Advancing Equity During PRIDE: Learnings from The Netherlands

PRIDE flag rippling in the wind in front of a blue sky with wispy white clouds and a map of the Netherlands superimposed over it

As Pride month comes to a close, we highlight one of our Evidence for Action (E4A) funded projects, “Investigating The Netherlands Gender-Affirming Care Policy to Improve Transgender Youth Health Outcomes in the US.” Studies over the last 12 years indicate that transgender youth in The Netherlands benefit from the Netherlands’ comprehensive gender affirming care policies and show that trans youth are doing as well as or better than their cisgender peers when it comes to outcomes. The E4A funded project is seeking to understand what elements of the Netherlands trans youth care policies and practices might be applied in the United States to improve outcomes for US trans youth. Cohorts of youth in The Netherlands and the US are participating in this longitudinal study, reporting on their access to care, services, and experiences of the policies and practices that affect their lives.
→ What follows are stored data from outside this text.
(* ===== verification/Relations.v ===== *)
(** * Running the steps of a plan ([database.ts], [parentValues] to [rootInParts])

    A relation step is bound to the key values of its parent rows: the values
    are cut into chunks that fit the bind limit of the driver, and the one
    placeholder of the parent values is expanded for each chunk.  A long IN list
    of the root is split into requests of their own.  Sending a statement is the
    driver's; the rows of a step are an argument here. *)

From S2P Require Import Prelude Lex Ir Values Canonical Decimal Times Keys.

Definition driverLimit (driver : string) : Z := if decide (driver = "sqlite") then 999 else 65535.

(** The row lock of a read: the lock of its root, or else of its first relation
    step, depth first, that has one. *)
Fixpoint requestLock (q : RequestQuery) : string :=
  let own := default "" (q_lock q) in
  if decide (own <> "") then own
  else match q_relations q with
       | None => ""
       | Some rs => foldr (fun lock rest => if decide (lock <> "") then lock else rest) "" (map relationLock rs)
       end
with relationLock (r : Relation) : string := requestLock (r_query r).

(** The parent reference of a relation step. *)
Definition stepParent (step : PlanStep) : res ParentReference :=
  present (st_parent step) (str ["the parent of relation step "; pretty (Z.of_nat (st_id step))]).

(** [params[i]] *)
Definition paramAt (params : list JsValue) (i : Z) : JsValue :=
  if i <? 0 then JUndefined else default JUndefined (params !! Z.to_nat i).

(** ** Parent values *)

Definition parentRow (ref : ParentReference) (params : list JsValue) (acc : list string * list JsValue) (row : list JsValue)
    : res (list string * list JsValue) :=
  let '(seen, out) := acc in
  let skipped := match pr_if_parent ref with
                 | Some ip => negb (bool_decide (scalarKey (cell row (pip_index ip)) = scalarKey (paramAt params (pip_param ip))))
                 | None => false
                 end in
  if skipped then Ok acc
  else
    key ← rowKey row (pr_keys ref);
    match key with
    | None => Ok acc
    | Some key =>
        if includes key seen then Ok acc
        else Ok (seen ++ [key], out ++ map (fun part => cell row (kr_index part)) (pr_keys ref))
    end.

(** The distinct keys of the parent rows that the step loads for, one after another. *)
Definition parentValues (step : PlanStep) (parents : list (list JsValue)) (params : list JsValue) : res (list JsValue) :=
  ref ← stepParent step;
  acc ← foldR (parentRow ref params) ([], []) parents;
  Ok (snd acc).

(** ** Chunks *)

(** [while (size * 2 <= max) size *= 2] *)
Fixpoint powerBelow (fuel size max : nat) : nat :=
  match fuel with
  | O => size
  | S fuel => if (size * 2 <=? max)%nat then powerBelow fuel (size * 2) max else size
  end.

(** [for (let start = 0; start < tuples; start += size)] *)
Fixpoint chunksFrom {A} (fuel size width start tuples : nat) (values : list A) : list (list A) :=
  if (start <? tuples)%nat then
    match fuel with
    | O => []
    | S fuel =>
        take (Nat.min (start + size) tuples * width - start * width) (drop (start * width) values)
        :: chunksFrom fuel size width (start + size) tuples values
    end
  else [].

Definition isParentSlot (s : BindSlot) : bool := bool_decide (bs_from s = "parent").

(** The chunks of the parent values; without a key the size loop would not end. *)
Definition relationChunks (step : PlanStep) (values : list JsValue) (driver : string) : res (list (list JsValue)) :=
  ref ← stepParent step;
  let width := length (pr_keys ref) in
  let nonParent := length (filter (fun s => negb (isParentSlot s) = true) (st_bind_slots step)) in
  if (width =? 0)%nat then Err OutOfFuel
  else
    let max := (driverLimit driver - Z.of_nat nonParent) / Z.of_nat width in
    if max <? 1
    then Err (OrmError IR_INVALID (str ["relation "; pretty (Z.of_nat (st_id step)); " needs more bind parameters than "; driver; " permits"]))
    else
      let size := powerBelow (Z.to_nat max) 1 (Z.to_nat max) in
      let tuples := (length values / width)%nat in
      Ok (chunksFrom tuples size width 0 tuples values).

(** ** Expanding the placeholder of the parent values *)

(** [while (values.length < size * width) values.push(...last)] *)
Fixpoint padValues {A} (fuel target : nat) (last values : list A) : res (list A) :=
  if (length values <? target)%nat then
    match fuel with O => Err OutOfFuel | S fuel => padValues fuel target last (values ++ last) end
  else Ok values.

(** The placeholders of [count] values, in groups of [width]. *)
Definition parentList (width count : nat) (format : nat -> string) : string :=
  str (map (fun m => str [(if (0 <? m)%nat then if (1 <? width)%nat && (m mod width =? 0)%nat then "), (" else ", " else ""); format m])
         (seq 0 count)).

(** [sql.replace(/\$(\d+)/g, ...)] *)
Fixpoint replaceDollar (fuel : nat) (f : Z -> string) (sql : string) : string :=
  match fuel with
  | O => ""
  | S fuel =>
      match sql with
      | EmptyString => ""
      | String a rest =>
          if decide (a = "$"%char) then
            let '(digits, after) := digitsUpTo (String.length rest) rest in
            if decide (digits = "") then String a (replaceDollar fuel f rest)
            else f (num digits) +:+ replaceDollar fuel f after
          else String a (replaceDollar fuel f rest)
      end
  end.
(* ===== verification/Meet.v ===== *)
(** * Which columns compare alike ([meet.ts], [list.ts]) *)

From S2P Require Import Prelude.

(** The class of the types that share one. *)
Definition meetClasses : list (string * string) :=
  [("i16", "integer"); ("i32", "integer"); ("i64", "integer"); ("varchar", "string"); ("text", "string")].

(** The class of a column type: two columns meet when their kinds are equal. *)
Definition meetKind (type : string) (scale precision : Z) : string :=
  match assoc type meetClasses with
  | Some shared => shared
  | None =>
      if decide (type = "decimal") then str ["decimal scale "; pretty scale]
      else if decide (type = "time" \/ type = "datetime") then str [type; " precision "; pretty precision]
      else type
  end.

(** Whether two lists hold the same texts in the same order. *)
Definition sameList (a b : list string) : bool :=
  (length a =? length b)%nat && forallb (fun p => bool_decide (fst p = snd p)) (zip a b).

Lemma sameList_eq a b : sameList a b = true <-> a = b.
Proof.
  unfold sameList. rewrite andb_true_iff, Nat.eqb_eq. revert b. induction a as [|x a IH]; intros [|y b]; simpl.
  - done.
  - naive_solver.
  - naive_solver.
  - rewrite andb_true_iff, bool_decide_eq_true. specialize (IH b). split.
    + intros [[= Hl] [-> Hf]]. f_equal. by apply IH.
    + intros [= -> ->]. destruct IH as [_ IH]. destruct (IH eq_refl). by split_and!; [f_equal| |].
Qed.
(** The value Params[i] compared with or assigned to [col]. *)
Definition b_colParam (i : Z) (col : Field) (transform : string) : M Builder string :=
  b_typed (slot_param i transform (f_type col)
    (if includes (f_type col) ["decimal"; "time"; "datetime"] then Some (f_precision col) else None)
    (if decide (f_type col = "decimal") then Some (f_scale col) else None)
    (if decide (f_type col = "varchar") then Some (f_length col) else None)).

Definition b_config (name type : string) : M Builder string :=
  b_typed (mkSlot "config" 0 "" name 0 "" [] type None None None None false).

Definition b_now (precision : Z) : M Builder string :=
  b_typed (mkSlot "now" 0 "" "" 0 "" [] "datetime" None (Some precision) None None false).

(** The column [name] of [ent], which the validator has checked. *)
Definition columnIn (ent : Entity) (name : string) : res Field :=
  present (fieldOf ent name) (str ["column "; e_name ent; "."; name]).

Definition b_audit (ent : Entity) : M Builder string :=
  c ← lift (columnIn ent (e_auditColumn ent));
  b_typed (mkSlot "audit" 0 "" (e_auditRecord ent) 0 "" [] (f_type c) None None None None false).

(** The one placeholder an executor expands to the parent values. *)
Definition b_parentList (step : nat) (keyTypes : list string) : M Builder string :=
  b_push (mkSlot "parent" 0 "" "" step "" [] "" (Some keyTypes) None None None false).

Definition with_host_styles (s : BindSlot) (host : list string) : BindSlot :=
  mkSlot (bs_from s) (bs_param s) (bs_transform s) (bs_name s) (bs_step s) (bs_column s) host (bs_col_type s)
    (bs_key_types s) (bs_precision s) (bs_scale s) (bs_length s) (bs_not_null s).

(** [b.last().host_styles = host] *)
Definition b_lastStyles (host : list string) : M Builder unit := fun b =>
  match reverse (b_binds b) with
  | [] => Err (JsError "the last bind slot is missing")
  | s :: before => Ok (tt, mkBuilder (reverse (with_host_styles s host :: before)) (b_subs b) (b_tableNames b))
  end.
(* ===== verification/PlannerFacts.v ===== *)
(** * The parts of a run of the statement compiler

    Inversion lemmas that the proofs about plans share. *)

From S2P Require Import Prelude Ir Meet Dialect Model Params Validate Planner.

Lemma selectList_inv m d fuel s idx outNames b sel b' :
  selectList m d (S fuel) s idx outNames b = Ok (sel, b') ->
  exists cols acc b1 acc' version sql children idx' names key,
    projection s = Ok cols /\
    foldS (selectColumn m d fuel s) (mkSelect [] [] idx outNames false) cols b = Ok (acc, b1) /\
    selectVersion d s acc = Ok (acc', version) /\
    foldS (selectJoin (selectList m d fuel) s) (join ", " (sa_parts acc'), [], sa_idx acc', sa_outNames acc')
      (default [] (q_joins (sc_q s))) b1 = Ok ((sql, children, idx', names), b') /\
    keyRefs (mkAssemble (e_name (sc_ent s)) (sc_alias s) (sa_columns acc') children [] version) (e_primaryKey (sc_ent s)) = Ok key /\
    sel = mkSelected sql (mkAssemble (e_name (sc_ent s)) (sc_alias s) (sa_columns acc') children key version) idx' names.
Proof.
  cbn [selectList]. intros (cols & t1 & [Hp <-]%liftM_ok & (acc & b1 & Hc & ([acc' v] & t2 & [Hv <-]%liftM_ok & H)%bindM_ok)%bindM_ok)%bindM_ok.
  apply bindM_ok in H as ([[[sql ch] i] o] & b2 & Hj & (key & t3 & [Hk <-]%liftM_ok & [<- <-]%retM_ok)%bindM_ok).
  by repeat eexists.
Qed.

Lemma addStep_ok st steps x steps' : addStep st steps = Ok (x, steps') <-> x = st (length steps) /\ steps' = steps ++ [x].
Proof. unfold addStep. naive_solver. Qed.

(** The role of a select step. *)
Definition selectRole (kind : string) (rc : option RelationContext) (steps : list PlanStep) : string :=
  if bool_decide (kind = "count") && negb (length steps =? 0)%nat then "count"
  else match rc with Some _ => "relation" | None => "main" end.

Lemma addSelect_inv m d fuel q kind agg rc steps step root steps' :
  addSelect m d fuel q kind agg rc steps = Ok ((step, root), steps') ->
  exists sql asm b parent,
    selectRoot m q rc = Ok root /\ build (selectSql m d fuel root kind agg rc) = Ok ((sql, asm), b) /\
    match rc with
    | Some c => if bool_decide (kind = "count") && negb (length steps =? 0)%nat then parent = None
                else exists p, parentOf q c = Ok p /\ parent = Some p
    | None => parent = None
    end /\
    step = mkStep (length steps) (selectRole kind rc steps) sql (b_tables b)
             (match q_lock q with Some l => if decide (l = "") then None else Some l | None => None end)
             (b_binds b) (if returnsRows kind then Some asm else None) parent /\
    steps' = steps ++ [step].
Proof.
  unfold addSelect. intros (r & t1 & [Hr <-]%liftM_ok & ([[sql asm] b] & t2 & [Hb <-]%liftM_ok & H)%bindM_ok)%bindM_ok.
  apply bindM_ok in H as (st & t3 & [= <- <-] & (parent & t4 & [Hp <-]%liftM_ok & H)%bindM_ok).
  apply bindM_ok in H as (x & t5 & [-> ->]%addStep_ok & [[= <- <-] <-]%retM_ok).
  exists sql, asm, b, parent. split_and!; [done|done| |done|done].
  destruct rc; [|ok_inv; done]. destruct (_ && _); ok_inv; [done|]. eauto.
Qed.

Lemma writeStep_inv c steps u steps' :
  writeStep c steps = Ok (u, steps') ->
  exists sql b, build c = Ok (sql, b) /\
    steps' = steps ++ [mkStep (length steps) "main" sql (b_tables b) None (b_binds b) None None].
Proof.
  unfold writeStep. intros ([sql b] & t & [Hb <-]%liftM_ok & (x & t2 & [-> ->]%addStep_ok & [_ <-]%retM_ok)%bindM_ok)%bindM_ok.
  eauto.
Qed.
(* ===== verification/PlannerBinds.v ===== *)
(** * Placeholders and bind slots

    Every statement that the compiler writes holds one placeholder per bind
    slot, numbered by the position of the slot, and everything else in it is
    text that a database reads without a placeholder.  The proof follows the
    rendering functions; what it asks of a dialect is [SafeDialect]. *)

From S2P Require Import Prelude Ir Meet Dialect Lex DialectFacts Model Params Validate Planner PlannerFacts.

Section Binds.
Context (m : RuntimeModel) (d : Dialect) (assigns : bool) `{Hd : !SafeDialect d}.

Local Notation ph := (d_placeholder d).

(** The number of bind slots so far. *)
Definition slotCount (b : Builder) : nat := length (b_binds b).

Local Notation fragB := (fragM slotCount ph).

(** A computation of a list of texts. *)
Definition fragsB (c : M Builder (list string)) : Prop :=
  forall b l b', c b = Ok (l, b') -> Frags ph (slotCount b) (slotCount b') l.

(** A computation that adds no slot. *)
Definition neutral {A} (c : M Builder A) : Prop := forall b a b', c b = Ok (a, b') -> slotCount b' = slotCount b.

Create HintDb binds.

(** ** Building blocks *)

Lemma b_push_frag s : fragB (b_push d s).
Proof.
  intros b x b' [= <- <-]. unfold slotCount. simpl. rewrite length_app, Nat.add_1_r. apply frag_mark.
Qed.

Lemma b_typed_frag s : fragB (b_typed d s).
Proof. intros b x b'. unfold b_typed. case_decide; [done|]. apply b_push_frag. Qed.

Lemma b_table_safe ent b x b' : b_table d ent b = Ok (x, b') -> safe x /\ slotCount b' = slotCount b.
Proof. intros [= <- <-]. split; [apply sd_quote|done]. Qed.

Lemma b_audit_frag ent : fragB (b_audit d ent).
Proof. intros b x b' H. unfold b_audit in H. ok_inv. by eapply b_typed_frag. Qed.

Lemma b_nextSub_neutral : neutral b_nextSub.
Proof. by intros b k b' [= <- <-]. Qed.

Lemma b_lastStyles_neutral host : neutral (b_lastStyles host).
Proof.
  intros b u b'. unfold b_lastStyles. destruct (reverse (b_binds b)) as [|s l] eqn:E; [done|]. intros [= <- <-].
  unfold slotCount. simpl. rewrite length_reverse. simpl. rewrite <- (length_reverse (b_binds b)), E. done.
Qed.

Lemma markAssigned_neutral start col : neutral (markAssigned start col).
Proof.
  intros b u b' [= <- <-]. destruct (f_nullable col); [done|]. unfold slotCount. simpl.
  rewrite length_app, length_map, length_take, length_drop. lia.
Qed.

Lemma mapS_frags {A} (f : A -> M Builder string) l : (forall x, x ∈ l -> fragB (f x)) -> fragsB (mapS f l).
Proof.
  induction l as [|x l IH]; intros Hf b r b' H; simpl in H; ok_inv; [constructor|].
  econstructor; [eapply Hf; [left|done]|]. eapply IH; [|done]. intros. apply Hf. by right.
Qed.

Lemma safe_qcol s col : safe (qcol d s col).
Proof. unfold qcol. safe_t. Qed.
Hint Resolve safe_qcol : safe.

Lemma safe_qualified s cols : Forall safe (qualified d s cols).
Proof. apply Forall_forall. intros x (y & -> & _)%list_elem_of_fmap. apply safe_qcol. Qed.
(* ===== verification/EngineFacts.v ===== *)
(** * Theorems about the engine

    What validation gives the planner, and what holds of every plan that an
    engine compiles. *)

From S2P Require Import Prelude Ir Meet Dialect Lex DialectFacts Model Params Validate Planner PlannerFacts PlannerBinds PlannerFuel.

(** ** The validator itself returns *)

Section ValidatorRuns.
Variables (m : RuntimeModel) (n : Z).

Lemma runsR_type {A} : runsR (@Err A JsTypeError).
Proof. done. Qed.
Hint Resolve runsR_type : runs.

Lemma runsR_v_param i : runsR (v_param n i).
Proof. apply runsR_fail_if. Qed.
Hint Resolve runsR_v_param : runs.
Lemma runsR_v_params ps : runsR (v_params n ps).
Proof. unfold v_params. runs_t. Qed.
Lemma runsR_v_entity name : runsR (v_entity m name).
Proof. apply runsR_or_fail. Qed.
Hint Resolve runsR_v_params runsR_v_entity : runs.
Lemma runsR_v_ref s p c : runsR (v_ref s p c).
Proof. unfold v_ref. runs_t. Qed.
Lemma runsR_v_columnFunction ent c f : runsR (v_columnFunction n ent c f).
Proof. unfold v_columnFunction. runs_t. Qed.
Hint Resolve runsR_v_ref runsR_v_columnFunction : runs.
Lemma runsR_v_functionOperand ent c p : runsR (v_functionOperand ent c p).
Proof. unfold v_functionOperand. runs_t. Qed.
Lemma runsR_v_valueFunction ent c x p v : runsR (v_valueFunction n ent c x p v).
Proof. unfold v_valueFunction. runs_t. Qed.
Lemma runsR_v_tuple ent op p : runsR (v_tuple ent op p).
Proof. unfold v_tuple. runs_t. Qed.
Lemma runsR_v_fulltext ent op p : runsR (v_fulltext ent op p).
Proof. unfold v_fulltext. runs_t. Qed.
Lemma runsR_v_plain s ent c p : runsR (v_plain s ent c p).
Proof. unfold v_plain. runs_t. Qed.
Lemma runsR_v_subHead s b : runsR (v_subHead m s b).
Proof. unfold v_subHead. runs_t. Qed.
Lemma runsR_v_conn i it : runsR (v_conn i it).
Proof. unfold v_conn, itemOnly. runs_t. Qed.
Lemma runsR_v_joinHead ent joined j : runsR (v_joinHead m ent joined j).
Proof. unfold v_joinHead. runs_t. Qed.
Lemma runsR_v_relationHead ent q names r : runsR (v_relationHead m ent q names r).
Proof. unfold v_relationHead, v_keyPair. runs_t. Qed.
Lemma runsR_v_queryTail a b c ent q : runsR (v_queryTail n a b c ent q).
Proof. unfold v_queryTail, v_order, v_limit. runs_t. Qed.
Lemma runsR_v_columnsHead ent q c : runsR (v_columnsHead n ent q c).
Proof. unfold v_columnsHead, v_output. runs_t. Qed.
Lemma runsR_v_groupsHead b q : runsR (v_groupsHead b q).
Proof. unfold v_groupsHead. runs_t. Qed.
Lemma runsR_v_joinedItem j r : runsR (v_joinedItem j r).
Proof. unfold v_joinedItem. runs_t. Qed.
Lemma runsR_v_output ent q l o : runsR (v_output ent q l o).
Proof. unfold v_output. runs_t. Qed.
Hint Resolve runsR_v_functionOperand runsR_v_valueFunction runsR_v_tuple runsR_v_fulltext runsR_v_plain runsR_v_subHead
  runsR_v_conn runsR_v_joinHead runsR_v_relationHead runsR_v_queryTail runsR_v_columnsHead runsR_v_groupsHead
  runsR_v_joinedItem runsR_v_output : runs.

Lemma runsR_joinedRefs g : forall seen, runsR (joinedRefs g seen).
Proof.
  revert g. refine (proj1 (proj2 (proj2 (request_mut_ind (fun _ => True) (fun _ => True) (fun g => forall seen, runsR (joinedRefs g seen))
    (fun i => forall seen, runsR (match i_group i with Some g => joinedRefs g seen | None => Ok seen end))
    (fun _ => True) (fun _ => True) (fun _ => True) (fun _ => True) _ _ _ _ _ _ _ _)))); try (intros; exact I).
  - intros [] IH seen. simpl in *. runs_t.
  - intros [] _ IH seen. simpl in *. destruct i_group; [|done]. by apply IH.
Qed.
Hint Resolve runsR_joinedRefs : runs.

Lemma runsR_v_walk :
  (forall q s a b c, runsR (v_query m n q s a b c)) /\ (forall c ent q s, runsR (v_columns m n c ent q s)) /\
  (forall g s j, runsR (v_group m n g s j)) /\ (forall i s j, runsR (v_item m n i s j)) /\
  (forall p s, runsR (v_pred m n p s)) /\ (forall s b o, runsR (v_sub m n s b o)) /\
  (forall r, runsR (v_relation m n r)) /\ (forall j s, runsR (v_join m n j s)).
Proof.
  apply request_mut_ind.
  - intros [] HC HO HW HJ HR s a b c. simpl in *. runs_t; eauto.
  - intros [] H ent q s. simpl in *. runs_t. eapply (H _ x); [done|done].
  - intros [] H s j. simpl in *. generalize 0%nat. induction g_items as [|it l IH]; intros k; simpl; [done|].
    apply runsR_bind; [runs_t; apply H; left|]. intros. apply IH. intros. apply H. by right.
  - intros [] HP HG s j. simpl in *. runs_t; eauto.
  - intros [] H s. simpl in *. runs_t.
  - intros [] H b o. simpl in *. runs_t.
  - intros [] H. simpl in *. apply H.
  - intros [] H s. simpl in *. runs_t.
Qed.
End ValidatorRuns.

Lemma runsR_v_assign n ent r a : runsR (v_assign n ent r a).
Proof. unfold v_assign, v_param. runs_t. Qed.
#[export] Hint Resolve runsR_v_assign runsR_v_entity runsR_v_param runsR_v_params runsR_conflictKey runsR_restoreKey : runs.

Lemma runsR_validate m r : runsR (validate m r).
Proof.
  unfold validate, v_head, v_set, v_rows, v_onDuplicate. runs_t. apply runsR_v_walk.
Qed.

(** ** What validation gives the planner *)

Section ValidatorReady.
Variables (m : RuntimeModel) (n : Z).

Lemma v_joinHead_new ent joined j : v_joinHead m ent joined j = Ok tt -> assoc (j_rel j) joined = None.
Proof.
  unfold v_joinHead. intros H. ok_inv. match goal with H : _ || given _ = false |- _ => apply orb_false_iff in H as [_ H] end.
  unfold given in *. destruct (assoc (j_rel j) joined); [|done].
  match goal with H : bool_decide _ = false |- _ => apply bool_decide_eq_false in H; destruct H; eauto end.
Qed.

Lemma v_joins_nodup ent (f : Join -> res unit) js joined joined' :
  foldR (fun joined j => v_joinHead m ent joined j;; f j;; Ok (assoc_set (j_rel j) j joined)) joined js = Ok joined' ->
  NoDup (map j_rel js) /\ (forall j, j ∈ js -> assoc (j_rel j) joined = None /\ f j = Ok tt).
Proof.
  revert joined. induction js as [|j js IH]; simpl; intros joined H; [split; [constructor|intros ? []%elem_of_nil]|].
  ok_inv. apply v_joinHead_new in H. destruct (IH _ H0) as [Hnd Hall]. split.
  - constructor; [|done]. intros (j' & E & Hin)%list_elem_of_fmap. destruct (Hall j' Hin) as [Hn _].
    rewrite assoc_set_lookup, <- E, decide_True in Hn by done. done.
  - intros j' [->|Hin]%elem_of_cons; [done|]. destruct (Hall j' Hin) as [Hn Hf]. split; [|done].
    rewrite assoc_set_lookup in Hn. by case_decide.
Qed.

Lemma forallb_elem {A} (f : A -> bool) l : (forall x, x ∈ l -> f x = true) -> forallb f l = true.
Proof. intros H. apply forallb_forall. intros x Hx%list_elem_of_In. auto. Qed.

Lemma foldR_each {A B} (f : B -> A -> res B) (g : A -> Prop) l b b' :
  (forall b x y, f b x = Ok y -> g x) -> foldR f b l = Ok b' -> forall x, x ∈ l -> g x.
Proof.
  intros Hf. revert b. induction l as [|x l IH]; simpl; intros b H y Hy; [by apply elem_of_nil in Hy|]. ok_inv.
  apply elem_of_cons in Hy as [->|Hy]; [by eapply Hf|by eapply IH].
Qed.

Lemma v_tuple_ready ent op p : v_tuple ent op p = Ok tt -> readyTuple p = true.
Proof.
  unfold v_tuple, readyTuple. intros H. ok_inv. destruct (default [] (p_cols p)); [done|]. by destruct (default [] (p_ps p)).
Qed.

Lemma v_conn_joined i it j : v_conn i it = Ok tt -> i_joined it = Some j -> readyItem it = true.
Proof.
  unfold v_conn, itemOnly. destruct it as [[p|] [g|] [j'|]]; simpl; intros H [= ->]; ok_inv; done.
Qed.

Lemma validated_ready :
  (forall q s a b c, v_query m n q s a b c = Ok tt -> readyQuery q = true) /\
  (forall c ent q s, v_columns m n c ent q s = Ok tt -> readyColumns c = true) /\
  (forall g s j, v_group m n g s j = Ok tt -> readyGroup g = true) /\
  (forall i s j k, v_conn k i = Ok tt -> v_item m n i s j = Ok tt -> readyItem i = true) /\
  (forall p s, v_pred m n p s = Ok tt -> readyPred p = true) /\
  (forall s b o, v_sub m n s b o = Ok tt -> readySub s = true) /\
  (forall r, v_relation m n r = Ok tt -> readyRelation r = true) /\
  (forall j s, v_join m n j s = Ok tt -> readyJoin j = true).
Proof.
  apply request_mut_ind.
  - intros [] HC HO HW HJ HR s a b c H. simpl in *. ok_inv. rewrite !andb_true_iff. split_and!.
    + destruct q_columns; [by eapply HC|done].
    + destruct q_on; [by eapply HO|done].
    + destruct q_where; [|done]. ok_inv. by eapply HW.
    + destruct q_joins as [js|]; [|done].
      match goal with H : foldR _ _ js = _ |- _ => apply (v_joins_nodup _ (fun j => v_join m n j s)) in H as [Hnd Hall] end.
      apply andb_true_iff. split; [by apply bool_decide_eq_true|]. apply forallb_elem. intros j Hin.
      eapply HJ; [done..|]. by apply Hall.
    + destruct q_relations as [rs|]; [|done]. ok_inv. apply forallb_elem. intros r Hin. eapply HR; [done..|].
      match goal with H : foldR _ _ rs = _ |- _ => revert H end. intros H'.
      eapply (foldR_each _ (fun r => v_relation m n r = Ok tt)) in H'; [exact H'| |exact Hin].
      intros ? ? ? Hs. ok_inv. done.
  - intros [] H ent q s Hv. simpl in *. ok_inv. destruct c_sub as [subs|]; [|done]. ok_inv. apply forallb_elem. intros e Hin.
    eapply H; [done..|].
    match goal with H : foldR _ _ subs = _ |- _ => revert H end. intros H'.
    eapply (foldR_each _ (fun e => v_sub m n (snd e) true s = Ok tt)) in H'; [exact H'| |exact Hin].
    intros ? ? ? Hs. ok_inv. done.
  - intros [] H s j Hv. simpl in *. revert Hv. generalize 0%nat. induction g_items as [|it l IH]; intros k Hv; simpl in *; [done|].
    ok_inv. apply andb_true_iff. split; [eapply H; [left|done..]|]. eapply IH; [|done]. intros. eapply H; [by right|done..].
  - intros it HP HG s j k Hc Hv. destruct it as [p g jr]. simpl in *.
    destruct jr as [jr|]; [by eapply (v_conn_joined k (mkItem p g (Some jr)) jr)|].
    destruct p; [by eapply HP|]. destruct g; [|done]. ok_inv. by eapply HG.
  - intros [] H s Hv. simpl in *. ok_inv.
    destruct (includes _ _); [by eapply v_tuple_ready|]. destruct (includes _ _); [done|]. ok_inv.
    destruct p_sub; [|done]. ok_inv. by eapply H.
  - intros [] H b o Hv. simpl in *. ok_inv. by eapply H.
  - intros [] H Hv. simpl in *. by eapply H.
  - intros [] H s Hv. simpl in *. ok_inv. by eapply H.
Qed.
End ValidatorReady.

Lemma validate_ready m r : validate m r = Ok tt -> readyQuery (rq_query r) = true.
Proof.
  unfold validate. intros (? & _ & (u & Hq & _)%bindR_ok)%bindR_ok. destruct u. by eapply (proj1 (validated_ready _ _)).
Qed.

(** ** Theorems *)

Lemma dialectOf_safe name d : dialectOf name = Some d -> SafeDialect d.
Proof. unfold dialectOf. repeat case_decide; intros [= <-]; typeclasses eauto. Qed.

Lemma dialectOf_total name d : dialectOf name = Some d -> TotalDialect d.
Proof. unfold dialectOf. repeat case_decide; intros [= <-]; typeclasses eauto. Qed.

Lemma newEngine_dialect model dialect assigns e :
  newEngine model dialect assigns = Ok e -> dialectOf dialect = Some (en_dialect e).
Proof. unfold newEngine. destruct (dialectOf dialect); [|done]. by intros [= <-]. Qed.

(** C2: An engine of one of the three dialects returns a plan or an error for every
    request: no recursion of validation or planning goes on without end. *)
Theorem engine_compile_terminates model dialect assigns e r :
  newEngine model dialect assigns = Ok e -> engineCompile e r <> Err OutOfFuel.
Proof.
  intros Ht%newEngine_dialect%dialectOf_total. unfold engineCompile.
  apply runsR_bind; [apply runsR_validate|]. intros [] Hv. apply compile_runs; [done|]. by eapply validate_ready.
Qed.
“It is inspiring to see how enthusiastic the families are to participate in this project,” says John Strang, Principal Investigator for the US arm of the study. The study is using a range of recruitment approaches to reach trans youth across the US, including from communities without much support for transgender young people. “Our aim is to capture a broad range of youth and family experiences, because trans young people in the US are living under very different types of policies and practices,” Strang said. The study may be especially timely given the recent increase in legislation limiting gender affirming care support for transgender youth in certain US states.

“This funding opportunity is allowing for an unprecedented cross-nation study design for trans youth research,” says Anna van der Miesen, Principal Investigator for The Netherlands. The project has completed its initial phase of working with leading experts in trans youth policies and practices from each of the two countries. This work is identifying similarities and differences in the practices between the two countries. “I’m struck and saddened by some of the differences,” says van der Miesen.

By studying mechanisms and outcomes over time, this line of research aims to highlight which factors are most helpful in supporting trans youth wellbeing. “Information from this type of research could help inform youth-attuned policies in a field where there is still limited research,” says Strang. Currently, the study is recruiting trans youth in both countries.